▶ _WHAT YOU SHOULD DO_: Beneath this instruction is a listing. Transcribe from it only the stretch from the line with "rewrite (Zdigits2_log2 m Hpos)." through the line with "apply Z.log2_spec. exact", both end lines included, exactly as written.

################

Lemma Zdigits2_nonneg m : 0 <= m -> 0 <= Zdigits2 m.
Proof. destruct m; cbn; lia. Qed.

Lemma Zdigits2_pos m : 0 < m -> 0 < Zdigits2 m.
Proof. destruct m; cbn; lia. Qed.

Lemma Zdigits2_shiftr m n :
  0 <= m -> 0 <= n -> Zdigits2 (Z.shiftr m n) = Z.max (Zdigits2 m - n) 0.
Proof.
  intros Hm Hn. destruct (Z.eq_dec m 0) as [->|Hm0].
  - rewrite Z.shiftr_0_l. cbn. lia.
  - assert (0 < m) as Hpos by lia.
    rewrite (Zdigits2_log2 m Hpos).
    destruct (Z.le_gt_cases n (Z.log2 m)) as [Hle|Hgt].
    + assert (0 < Z.shiftr m n).
      { rewrite Z.shiftr_div_pow2 by lia.
        apply Z.div_str_pos. split; [apply Z.pow_pos_nonneg; lia|].
        etransitivity; [apply Z.pow_le_mono_r; [lia|exact Hle]|].
        apply Z.log2_spec. exact Hpos. }
      rewrite Zdigits2_log2, Z.log2_shiftr by assumption. lia.
    + rewrite (Z.shiftr_eq_0 m n) by lia. cbn. lia.
Qed.

Lemma Zdigits2_shiftl m n :
  0 < m -> 0 <= n -> Zdigits2 (Z.shiftl m n) = Zdigits2 m + n.
Proof.
  intros Hm Hn. rewrite !Zdigits2_log2; try assumption.
  - rewrite Z.log2_shiftl by lia. lia.
  - rewrite Z.shiftl_mul_pow2 by lia. apply Z.mul_pos_pos; [lia|].
    apply Z.pow_pos_nonneg; lia.
Qed.

Lemma Zdigits2_le m m' : 0 <= m <= m' -> Zdigits2 m <= Zdigits2 m'.
Proof.
  intros [Hm Hle]. destruct (Z.eq_dec m 0) as [->|Hm0].
  - apply Zdigits2_nonneg. lia.
  - rewrite !Zdigits2_log2 by lia.
    pose proof (Z.log2_le_mono m m' Hle). lia.
Qed.

Lemma Zdigits2_succ m : 0 <= m -> Zdigits2 (m + 1) <= Zdigits2 m + 1.
Proof.
  intros Hm. destruct (Z.eq_dec m 0) as [->|Hm0]; [compute; discriminate|].
  rewrite !Zdigits2_log2 by lia.
  pose proof (Z.log2_succ_le m). unfold Z.succ in *. lia.
Qed.

Lemma Zdigits2_zero m : 0 <= m -> Zdigits2 m = 0 -> m = 0.
Proof. destruct m; cbn; lia. Qed.

Lemma round_nearest_even_bounds m l :
  m <= round_nearest_even m l <= m + 1.
Proof.
  destruct l as [|[| |]]; cbn [round_nearest_even]; try lia.
  destruct (Z.even m); lia.
Qed.

Lemma fexp_eq k : fexp prec emax k = Z.max (k - 53) (-1074).
Proof. reflexivity. Qed.

(** Where rounding can end: never in a NaN; in an infinity only from an
    exponent at the top of the range; in a number whose exponent is at
    least the one the format assigns to the magnitude; and not in zero
    when the input is positive with an exponent in range. *)
Lemma binary_round_aux_cases sx mx ex lx :
  0 <= mx ->
  match binary_round_aux prec emax sx mx ex lx with
  | S754_zero s => s = sx /\ ~ (0 < mx /\ -1074 <= ex)
  | S754_infinity s =>
      s = sx /\ 971 <= Z.max ex (fexp prec emax (Zdigits2 mx + ex))
  | S754_finite s m e => s = sx /\ fexp prec emax (Zdigits2 mx + ex) <= e
  | S754_nan => False
  end.
Proof.
  intros Hmx. unfold binary_round_aux, shr_fexp.
  pose proof (shr_spec (shr_record_of_loc mx lx) ex
                (fexp prec emax (Zdigits2 mx + ex) - ex)) as H1.
  rewrite shr_record_of_loc_m in H1. specialize (H1 Hmx).
  destruct (shr (shr_record_of_loc mx lx) ex _) as [mrs1 e1].
  cbn [fst snd] in H1. destruct H1 as [Hm1 He1].
  set (m2 := round_nearest_even (shr_m mrs1) (loc_of_shr_record mrs1)).
  pose proof (round_nearest_even_bounds (shr_m mrs1) (loc_of_shr_record mrs1))
    as Hm2. fold m2 in Hm2.
  assert (Hm1nn : 0 <= shr_m mrs1)
    by (rewrite Hm1; apply Z.shiftr_nonneg; exact Hmx).
  pose proof (shr_spec (shr_record_of_loc m2 loc_Exact) e1
                (fexp prec emax (Zdigits2 m2 + e1) - e1)) as H2.
  rewrite shr_record_of_loc_m in H2. specialize (H2 ltac:(lia)).
  destruct (shr (shr_record_of_loc m2 loc_Exact) e1 _) as [mrs2 e2].
  cbn [fst snd] in H2. destruct H2 as [Hm3 He2].
  assert (Hm3nn : 0 <= shr_m mrs2)
    by (rewrite Hm3; apply Z.shiftr_nonneg; lia).
  pose proof (Zdigits2_shiftr mx (Z.max (fexp prec emax (Zdigits2 mx + ex) - ex) 0)
                Hmx ltac:(lia)) as Hd1.
  rewrite <- Hm1 in Hd1.
  pose proof (Zdigits2_shiftr m2 (Z.max (fexp prec emax (Zdigits2 m2 + e1) - e1) 0)
                ltac:(lia) ltac:(lia)) as Hd3.
  rewrite <- Hm3 in Hd3.
  pose proof (Zdigits2_le (shr_m mrs1) m2 ltac:(lia)) as Hd2lo.
  pose proof (Zdigits2_le m2 (shr_m mrs1 + 1) ltac:(lia)) as Hd2hi.
  pose proof (Zdigits2_succ (shr_m mrs1) Hm1nn) as Hsucc.
  pose proof (Zdigits2_nonneg mx Hmx) as Hdnn.
  rewrite !fexp_eq in *.
  destruct (shr_m mrs2) as [|m3|m3] eqn:Hm3v.
  - split; [reflexivity|]. intros [Hpos Hex].
    pose proof (Zdigits2_pos mx Hpos). cbn [Zdigits2] in Hd3. lia.
  - destruct (e2 <=? emax - prec) eqn:Hov.
    + split; [reflexivity|]. lia.
    + split; [reflexivity|]. apply Z.leb_gt in Hov.
      change (emax - prec) with 971 in Hov. lia.
  - lia.
Qed.

Lemma SFcompare_refl_finite s m e :
  SFcompare (S754_finite s m e) (S754_finite s m e) = Some Eq.
Proof.
  cbn [SFcompare]. rewrite Z.compare_refl, Pos.compare_cont_refl.
  destruct s; reflexivity.
Qed.

Lemma is_finite_spec x : is_finite x = SF_is_finite (Prim2SF x).
Proof.
  unfold is_finite, is_nan, is_infinity.
  rewrite !FloatAxioms.eqb_spec, abs_spec.
  change (Prim2SF infinity) with (S754_infinity false).
  unfold SFeqb.
  destruct (Prim2SF x) as [s|s| |s m e]; cbn [SFabs SF_is_finite].
  - reflexivity.
  - destruct s; reflexivity.
  - reflexivity.
  - rewrite SFcompare_refl_finite. reflexivity.
Qed.

Lemma shl_align_spec mx ex ex' :
  Z.pos (fst (shl_align mx ex ex')) = Z.shiftl (Z.pos mx) (ex - Z.min ex ex')
  /\ snd (shl_align mx ex ex') = Z.min ex ex'.
Proof.
  unfold shl_align. destruct (ex' - ex) as [|d|d] eqn:Hd; cbn [fst snd].
  - replace (ex - Z.min ex ex') with 0 by lia.
    rewrite Z.shiftl_0_r. split; [reflexivity|lia].
  - replace (ex - Z.min ex ex') with 0 by lia.
    rewrite Z.shiftl_0_r. split; [reflexivity|lia].
  - replace (ex - Z.min ex ex') with (Z.pos d) by lia.
    split; [|lia]. cbn [Z.shiftl].
    apply (Pos.iter_swap_gen _ _ Z.pos xO (Z.mul 2)). reflexivity.
Qed.

Lemma binary_round_cases sx mx ex :
  match binary_round prec emax sx mx ex with
  | S754_zero s => s = sx /\ ex < -1074
  | S754_infinity s => s = sx /\ 971 <= fexp prec emax (Zdigits2 (Z.pos mx) + ex)
  | S754_finite s m e => s = sx /\ fexp prec emax (Zdigits2 (Z.pos mx) + ex) <= e
  | S754_nan => False
  end.
Proof.
  unfold binary_round.
  change (Z.pos (digits2_pos mx)) with (Zdigits2 (Z.pos mx)).
  pose proof (shl_align_spec mx ex (fexp prec emax (Zdigits2 (Z.pos mx) + ex)))
    as [Hmz Hez].
  destruct (shl_align mx ex _) as [mz ez]. cbn [fst snd] in Hmz, Hez.
  assert (Hd : Zdigits2 (Z.pos mz) + ez = Zdigits2 (Z.pos mx) + ex).
  { rewrite Hmz, Zdigits2_shiftl by lia. lia. }
  pose proof (binary_round_aux_cases sx (Z.pos mz) ez loc_Exact ltac:(lia))
    as Hcases.
  rewrite Hd in Hcases. rewrite fexp_eq in *.
  destruct (binary_round_aux prec emax sx (Z.pos mz) ez loc_Exact);
    cbv beta iota in Hcases; try contradiction;
    destruct Hcases as [-> Hcases]; (split; [reflexivity|lia]).
Qed.

Lemma binary_normalize_cases m e :
  0 <= m ->
  match binary_normalize prec emax m e false with
  | S754_zero s => s = false /\ (m = 0 \/ e < -1074)
  | S754_infinity s => s = false /\ 971 <= fexp prec emax (Zdigits2 m + e)
  | S754_finite s m' e' => s = false /\ fexp prec emax (Zdigits2 m + e) <= e'
  | S754_nan => False
  end.
Proof.
  intros Hm. destruct m as [|p|p]; cbn [binary_normalize]; [lia| |lia].
  pose proof (binary_round_cases false p e) as Hc.
  destruct (binary_round prec emax false p e); cbv beta iota in Hc;
    try contradiction; destruct Hc as [-> Hc]; (split; [reflexivity|lia]).
Qed.

Lemma float_of_int_finite z : is_finite (float_of_int z) = true.
Proof.
  unfold float_of_int. rewrite is_finite_spec, of_uint63_spec.
  pose proof (Uint63.to_Z_bounded (Uint63.of_Z z)) as Hb.
  change wB with (2 ^ 63) in Hb.
  pose proof (binary_normalize_cases (Uint63.to_Z (Uint63.of_Z z)) 0
                ltac:(lia)) as Hc.
  pose proof (Zdigits2_le (Uint63.to_Z (Uint63.of_Z z)) (2 ^ 63 - 1)
                ltac:(lia)) as Hd.
  change (Zdigits2 (2 ^ 63 - 1)) with 63 in Hd. rewrite fexp_eq in Hc.
  destruct (binary_normalize prec emax _ 0 false); try reflexivity;
    cbv beta iota in Hc; try contradiction; destruct Hc as [_ Hc]; lia.
Qed.

(** Adding 0.001 to a finite float that is at least zero gives plus
    infinity or a positive number with exponent at least -62. *)
Lemma add_epsilon_cases (x : float) :
  is_finite x = true -> (0 <=? x)%float = true ->
  match Prim2SF (x + 0.001)%float with
  | S754_infinity s => s = false
  | S754_finite s m e => s = false /\ -62 <= e
  | _ => False
  end.
Proof.
  rewrite is_finite_spec, FloatAxioms.leb_spec, FloatAxioms.add_spec.
  change (Prim2SF 0) with (S754_zero false).
  change (Prim2SF 0.001) with (S754_finite false 4611686018427388 (-62)).
  pose proof (Prim2SF_valid x) as Hvalid.
  destruct (Prim2SF x) as [s|s| |s mx ex]; try discriminate.
  - intros _ _. cbn. split; [reflexivity|lia].
  - intros _ Hle. destruct s; [discriminate Hle|].
    cbn [valid_binary] in Hvalid. unfold bounded, canonical_mantissa in Hvalid.
    apply andb_true_iff in Hvalid. destruct Hvalid as [Hcanon _].
    apply Z.eqb_eq in Hcanon. rewrite fexp_eq in Hcanon.
    unfold SF64add, SFadd. cbn [cond_Zopp].
    set (ez := Z.min ex (-62)).
    pose proof (shl_align_spec mx ex ez) as [Hm1 _].
    pose proof (shl_align_spec 4611686018427388 (-62) ez) as [Hm2 _].
    set (M := Z.pos (fst (shl_align mx ex ez))
              + Z.pos (fst (shl_align 4611686018427388 (-62) ez))).
    replace (Z.min (-62) ez) with ez in Hm2 by (subst ez; lia).
    assert (HM : Z.shiftl 4611686018427388 (-62 - ez) <= M).
    { subst M. rewrite <- Hm2. lia. }
    assert (Hdig : 53 + (-62 - ez) <= Zdigits2 M).
    { assert (H0 : 0 <= Z.shiftl 4611686018427388 (-62 - ez))
        by (rewrite <- Hm2; lia).
      pose proof (Zdigits2_le _ M (conj H0 HM)) as Hle'.
      rewrite Zdigits2_shiftl in Hle' by (subst ez; lia).
      change (Zdigits2 4611686018427388) with 53 in Hle'. exact Hle'. }
    pose proof (binary_normalize_cases M ez ltac:(lia)) as Hc.
    rewrite fexp_eq in Hc.
    destruct (binary_normalize prec emax M ez false) as [s'|s'| |s' m' e'];
      cbv beta iota in Hc; try contradiction; destruct Hc as [-> Hc];
      subst ez; try (split; [reflexivity|]); try reflexivity; lia.
Qed.

(** Dividing 1 by plus infinity or by a positive number with exponent at
    least -62 is a division by a nonzero float with a finite result. *)
Lemma div_one_finite (y : float) :
  match Prim2SF y with
  | S754_infinity s => s = false
  | S754_finite s m e => s = false /\ -62 <= e
  | _ => False
  end ->
  (y =? 0)%float = false /\ is_finite (1 / y)%float = true.
Proof.
  rewrite FloatAxioms.eqb_spec, is_finite_spec, FloatAxioms.div_spec.
  change (Prim2SF 0) with (S754_zero false).
  change (Prim2SF 1) with (S754_finite false 4503599627370496 (-52)).
  destruct (Prim2SF y) as [s|s| |s m e]; try contradiction.
  - intros ->. split; reflexivity.
  - intros [-> He]. split; [reflexivity|].
    unfold SF64div, SFdiv, SFdiv_core_binary.
    change (Zdigits2 4503599627370496) with 53.
    pose proof (Zdigits2_pos (Z.pos m) ltac:(lia)) as Hd2.
    set (d2 := Zdigits2 (Z.pos m)) in *.
    set (e' := Z.min (fexp prec emax (53 + -52 - (d2 + e))) (-52 - e)).
    set (s := -52 - e - e').
    set (m' := match s with
               | Z.pos _ => Z.shiftl 4503599627370496 s
               | 0 => 4503599627370496
               | Z.neg _ => 0
               end).
    assert (Hs : 0 <= s) by (subst s e'; lia).
    assert (Hm' : 0 <= m' /\ Zdigits2 m' <= 53 + s).
    { subst m'. destruct s as [|p|p] eqn:Hsv.
      - split; [lia|]. change (Zdigits2 4503599627370496) with 53. lia.
      - rewrite Zdigits2_shiftl by lia.
        change (Zdigits2 4503599627370496) with 53. split; [|lia].
        rewrite Z.shiftl_mul_pow2 by lia.
        apply Z.mul_nonneg_nonneg; [lia|]. apply Z.pow_nonneg. lia.
      - lia. }
    destruct Hm' as [Hm'nn Hm'd].
    destruct (Z.div_eucl m' (Z.pos m)) as [q r] eqn:Hdiv.
    assert (Hq : q = m' / Z.pos m) by (unfold Z.div; rewrite Hdiv; reflexivity).
    assert (Hqnn : 0 <= q) by (rewrite Hq; apply Z.div_pos; lia).
    assert (Hqle : q <= m').
    { rewrite Hq. apply Z.div_le_upper_bound; [lia|]. nia. }
    pose proof (Zdigits2_le q m' (conj Hqnn Hqle)) as Hdq.
    pose proof (binary_round_aux_cases (xorb false false) q e'
                  (new_location (Z.pos m) r) Hqnn) as Hc.
    rewrite fexp_eq in Hc.
    destruct (binary_round_aux prec emax (xorb false false) q e' _);
      cbv beta iota in Hc; try contradiction; try reflexivity.
    destruct Hc as [_ Hc]. subst s e'. rewrite fexp_eq in *. lia.
Qed.

(** ** Feature extraction *)

Lemma extract_features_eq (topic : pystr) (payload_length : Z)
    (time_delta : float) :
  extract_features topic payload_length time_delta
  = if (time_delta + 0.001 =? 0)%float
    then Raise ZeroDivisionError
    else Return [[ float_of_int payload_length;
                   time_delta;
                   float_of_int (Z.of_nat (length topic));
                   (1 / (time_delta + 0.001))%float;
                   float_of_int payload_length ]].
Proof.
  unfold extract_features, truediv.
  destruct (time_delta + 0.001 =? 0)%float; [reflexivity|].
  cbn [bind]. unfold getitem.
  repeat (rewrite ?lookup_insert_eq;
          try (rewrite lookup_insert_ne by discriminate)).
  reflexivity.
Qed.

(** C7, as the code has it. The feature order: whenever time delta
    + 0.001 is not zero, extraction gives one row of exactly five
    features, in the order payload length, time delta, topic length,
    1 / (time delta + 0.001), payload length. *)
Theorem feature_order (topic : pystr) (payload_length : Z) (time_delta : float) :
  (time_delta + 0.001 =? 0)%float = false ->
  extract_features topic payload_length time_delta
  = Return [[ float_of_int payload_length;
              time_delta;
              float_of_int (Z.of_nat (length topic));
              (1 / (time_delta + 0.001))%float;
              float_of_int payload_length ]]
  /\ (exists row,
        extract_features topic payload_length time_delta = Return [row]
        /\ length row = 5%nat
        /\ row !! 0%nat = Some (float_of_int payload_length)
        /\ row !! 1%nat = Some time_delta
        /\ row !! 2%nat = Some (float_of_int (Z.of_nat (length topic)))
        /\ row !! 3%nat = Some (1 / (time_delta + 0.001))%float
        /\ row !! 4%nat = Some (float_of_int payload_length)).
Proof.
  intros Hnz. rewrite extract_features_eq, Hnz.
  split; [reflexivity|].
  eexists. split; [reflexivity|]. repeat split.
Qed.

################

▶ _RESPONSE BOX_:
    rewrite (Zdigits2_log2 m Hpos).
    destruct (Z.le_gt_cases n (Z.log2 m)) as [Hle|Hgt].
    + assert (0 < Z.shiftr m n).
      { rewrite Z.shiftr_div_pow2 by lia.
        apply Z.div_str_pos. split; [apply Z.pow_pos_nonneg; lia|].
        etransitivity; [apply Z.pow_le_mono_r; [lia|exact Hle]|].
        apply Z.log2_spec. exact Hpos. }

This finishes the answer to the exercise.